The entries below hold a line with "Record in_scope (P" and a line with "Lemma ii_Namespace_from ing". Return those lines and all that lie between them, exactly and only.

**** ENTRIES PROVIDED ****

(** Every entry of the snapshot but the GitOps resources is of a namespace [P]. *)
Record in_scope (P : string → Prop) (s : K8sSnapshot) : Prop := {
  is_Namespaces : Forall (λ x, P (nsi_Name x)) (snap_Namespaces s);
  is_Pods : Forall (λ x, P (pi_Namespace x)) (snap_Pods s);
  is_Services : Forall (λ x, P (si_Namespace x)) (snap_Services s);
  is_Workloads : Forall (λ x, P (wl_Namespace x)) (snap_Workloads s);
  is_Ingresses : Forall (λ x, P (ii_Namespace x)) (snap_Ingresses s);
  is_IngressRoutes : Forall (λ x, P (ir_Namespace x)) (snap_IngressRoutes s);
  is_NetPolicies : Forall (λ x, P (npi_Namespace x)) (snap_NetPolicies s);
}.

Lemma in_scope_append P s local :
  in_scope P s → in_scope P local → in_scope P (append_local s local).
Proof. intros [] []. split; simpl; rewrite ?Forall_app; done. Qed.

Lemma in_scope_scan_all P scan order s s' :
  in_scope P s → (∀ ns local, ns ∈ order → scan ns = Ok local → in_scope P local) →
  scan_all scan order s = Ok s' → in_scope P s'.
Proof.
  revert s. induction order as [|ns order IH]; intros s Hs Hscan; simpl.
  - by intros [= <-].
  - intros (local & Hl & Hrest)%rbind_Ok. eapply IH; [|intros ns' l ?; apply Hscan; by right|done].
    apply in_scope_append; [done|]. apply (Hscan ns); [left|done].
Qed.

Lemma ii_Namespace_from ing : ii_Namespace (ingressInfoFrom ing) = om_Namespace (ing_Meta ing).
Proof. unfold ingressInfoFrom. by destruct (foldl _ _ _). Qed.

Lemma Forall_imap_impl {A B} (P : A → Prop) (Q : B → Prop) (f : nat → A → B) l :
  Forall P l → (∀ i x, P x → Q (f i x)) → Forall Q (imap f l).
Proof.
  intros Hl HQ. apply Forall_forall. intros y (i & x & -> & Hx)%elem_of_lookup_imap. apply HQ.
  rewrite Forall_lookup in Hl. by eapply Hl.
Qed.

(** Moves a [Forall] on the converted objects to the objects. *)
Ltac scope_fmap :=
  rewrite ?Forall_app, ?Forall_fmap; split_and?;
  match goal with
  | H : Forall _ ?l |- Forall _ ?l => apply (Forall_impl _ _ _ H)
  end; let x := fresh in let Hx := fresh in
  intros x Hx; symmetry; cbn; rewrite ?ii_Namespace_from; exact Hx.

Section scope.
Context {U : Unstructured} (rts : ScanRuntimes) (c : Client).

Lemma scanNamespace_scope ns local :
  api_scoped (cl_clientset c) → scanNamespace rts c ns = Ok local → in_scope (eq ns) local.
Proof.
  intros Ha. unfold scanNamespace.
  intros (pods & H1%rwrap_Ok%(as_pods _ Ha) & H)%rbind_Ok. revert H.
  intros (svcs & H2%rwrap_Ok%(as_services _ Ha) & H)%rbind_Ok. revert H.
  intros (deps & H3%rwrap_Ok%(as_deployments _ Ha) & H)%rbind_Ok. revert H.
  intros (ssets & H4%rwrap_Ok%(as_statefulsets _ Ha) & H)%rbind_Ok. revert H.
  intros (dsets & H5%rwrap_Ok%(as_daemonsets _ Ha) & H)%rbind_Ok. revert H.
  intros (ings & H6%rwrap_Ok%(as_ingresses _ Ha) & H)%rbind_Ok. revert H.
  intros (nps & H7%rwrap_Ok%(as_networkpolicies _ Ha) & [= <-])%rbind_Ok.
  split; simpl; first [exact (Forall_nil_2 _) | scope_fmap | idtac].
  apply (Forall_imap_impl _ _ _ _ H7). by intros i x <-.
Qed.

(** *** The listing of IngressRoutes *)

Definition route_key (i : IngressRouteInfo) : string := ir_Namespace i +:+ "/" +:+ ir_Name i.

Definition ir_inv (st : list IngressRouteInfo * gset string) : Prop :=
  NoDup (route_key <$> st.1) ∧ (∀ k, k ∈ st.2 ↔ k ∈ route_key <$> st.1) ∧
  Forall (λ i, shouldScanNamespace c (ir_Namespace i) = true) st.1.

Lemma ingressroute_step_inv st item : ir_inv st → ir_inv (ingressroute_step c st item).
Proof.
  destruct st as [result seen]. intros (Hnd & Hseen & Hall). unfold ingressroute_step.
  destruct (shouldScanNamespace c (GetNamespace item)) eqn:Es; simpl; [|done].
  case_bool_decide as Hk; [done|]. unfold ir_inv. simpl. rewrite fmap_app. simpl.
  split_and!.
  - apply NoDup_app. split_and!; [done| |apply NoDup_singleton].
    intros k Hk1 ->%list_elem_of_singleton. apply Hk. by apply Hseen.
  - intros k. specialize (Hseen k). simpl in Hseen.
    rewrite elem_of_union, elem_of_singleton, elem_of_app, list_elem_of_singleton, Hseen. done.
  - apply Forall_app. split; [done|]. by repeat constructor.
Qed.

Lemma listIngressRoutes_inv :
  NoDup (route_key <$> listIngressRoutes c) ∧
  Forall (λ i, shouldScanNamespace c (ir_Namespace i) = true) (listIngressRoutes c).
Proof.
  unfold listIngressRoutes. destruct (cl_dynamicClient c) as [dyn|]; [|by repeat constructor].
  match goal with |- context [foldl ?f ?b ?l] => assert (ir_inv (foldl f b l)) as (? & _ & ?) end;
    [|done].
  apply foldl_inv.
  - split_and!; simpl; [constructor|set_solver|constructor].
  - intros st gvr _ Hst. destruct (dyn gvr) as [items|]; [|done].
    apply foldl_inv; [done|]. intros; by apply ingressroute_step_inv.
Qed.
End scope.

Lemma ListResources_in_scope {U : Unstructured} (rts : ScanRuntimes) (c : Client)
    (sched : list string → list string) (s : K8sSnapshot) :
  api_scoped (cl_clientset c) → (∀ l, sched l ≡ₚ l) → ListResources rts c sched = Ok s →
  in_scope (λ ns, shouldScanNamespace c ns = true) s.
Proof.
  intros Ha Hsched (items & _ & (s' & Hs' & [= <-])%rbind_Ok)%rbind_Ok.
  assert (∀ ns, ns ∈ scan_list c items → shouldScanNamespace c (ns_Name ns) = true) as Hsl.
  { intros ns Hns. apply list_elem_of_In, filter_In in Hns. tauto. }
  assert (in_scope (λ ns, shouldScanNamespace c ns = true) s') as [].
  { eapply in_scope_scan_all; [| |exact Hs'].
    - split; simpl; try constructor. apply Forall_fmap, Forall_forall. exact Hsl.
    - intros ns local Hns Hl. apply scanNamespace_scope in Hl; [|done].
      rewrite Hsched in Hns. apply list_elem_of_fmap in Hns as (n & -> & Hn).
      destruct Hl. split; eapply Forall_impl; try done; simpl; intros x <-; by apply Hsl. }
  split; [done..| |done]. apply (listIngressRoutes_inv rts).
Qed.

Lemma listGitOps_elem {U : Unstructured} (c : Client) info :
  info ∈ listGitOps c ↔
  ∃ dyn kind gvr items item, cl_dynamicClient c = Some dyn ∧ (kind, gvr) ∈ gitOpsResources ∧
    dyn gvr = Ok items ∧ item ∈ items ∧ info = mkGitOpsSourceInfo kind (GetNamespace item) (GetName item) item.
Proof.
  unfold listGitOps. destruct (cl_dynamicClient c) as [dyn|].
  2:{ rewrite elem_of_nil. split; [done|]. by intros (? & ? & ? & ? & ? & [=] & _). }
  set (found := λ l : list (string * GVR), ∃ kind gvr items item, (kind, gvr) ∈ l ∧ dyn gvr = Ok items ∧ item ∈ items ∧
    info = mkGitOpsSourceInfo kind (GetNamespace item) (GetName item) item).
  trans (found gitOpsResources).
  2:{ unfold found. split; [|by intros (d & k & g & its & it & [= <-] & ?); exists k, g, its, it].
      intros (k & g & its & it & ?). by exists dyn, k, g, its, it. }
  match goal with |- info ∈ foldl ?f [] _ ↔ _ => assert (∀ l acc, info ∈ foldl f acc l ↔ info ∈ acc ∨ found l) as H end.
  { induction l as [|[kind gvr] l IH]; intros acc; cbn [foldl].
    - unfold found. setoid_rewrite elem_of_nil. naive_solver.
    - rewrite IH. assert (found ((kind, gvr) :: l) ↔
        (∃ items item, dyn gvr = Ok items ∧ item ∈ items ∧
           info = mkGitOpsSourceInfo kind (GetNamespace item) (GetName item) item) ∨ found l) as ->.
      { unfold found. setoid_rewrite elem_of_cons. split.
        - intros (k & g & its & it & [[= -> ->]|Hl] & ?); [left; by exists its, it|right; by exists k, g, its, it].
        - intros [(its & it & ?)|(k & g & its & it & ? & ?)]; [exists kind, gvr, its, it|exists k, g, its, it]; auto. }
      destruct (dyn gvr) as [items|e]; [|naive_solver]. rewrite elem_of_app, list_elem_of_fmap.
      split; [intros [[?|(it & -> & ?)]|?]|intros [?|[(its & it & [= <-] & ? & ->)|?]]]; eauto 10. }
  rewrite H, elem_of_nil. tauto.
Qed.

****

_RESPONSE BOX:_
Record in_scope (P : string → Prop) (s : K8sSnapshot) : Prop := {
  is_Namespaces : Forall (λ x, P (nsi_Name x)) (snap_Namespaces s);
  is_Pods : Forall (λ x, P (pi_Namespace x)) (snap_Pods s);
  is_Services : Forall (λ x, P (si_Namespace x)) (snap_Services s);
  is_Workloads : Forall (λ x, P (wl_Namespace x)) (snap_Workloads s);
  is_Ingresses : Forall (λ x, P (ii_Namespace x)) (snap_Ingresses s);
  is_IngressRoutes : Forall (λ x, P (ir_Namespace x)) (snap_IngressRoutes s);
  is_NetPolicies : Forall (λ x, P (npi_Namespace x)) (snap_NetPolicies s);
}.

Lemma in_scope_append P s local :
  in_scope P s → in_scope P local → in_scope P (append_local s local).
Proof. intros [] []. split; simpl; rewrite ?Forall_app; done. Qed.

Lemma in_scope_scan_all P scan order s s' :
  in_scope P s → (∀ ns local, ns ∈ order → scan ns = Ok local → in_scope P local) →
  scan_all scan order s = Ok s' → in_scope P s'.
Proof.
  revert s. induction order as [|ns order IH]; intros s Hs Hscan; simpl.
  - by intros [= <-].
  - intros (local & Hl & Hrest)%rbind_Ok. eapply IH; [|intros ns' l ?; apply Hscan; by right|done].
    apply in_scope_append; [done|]. apply (Hscan ns); [left|done].
Qed.

Lemma ii_Namespace_from ing : ii_Namespace (ingressInfoFrom ing) = om_Namespace (ing_Meta ing).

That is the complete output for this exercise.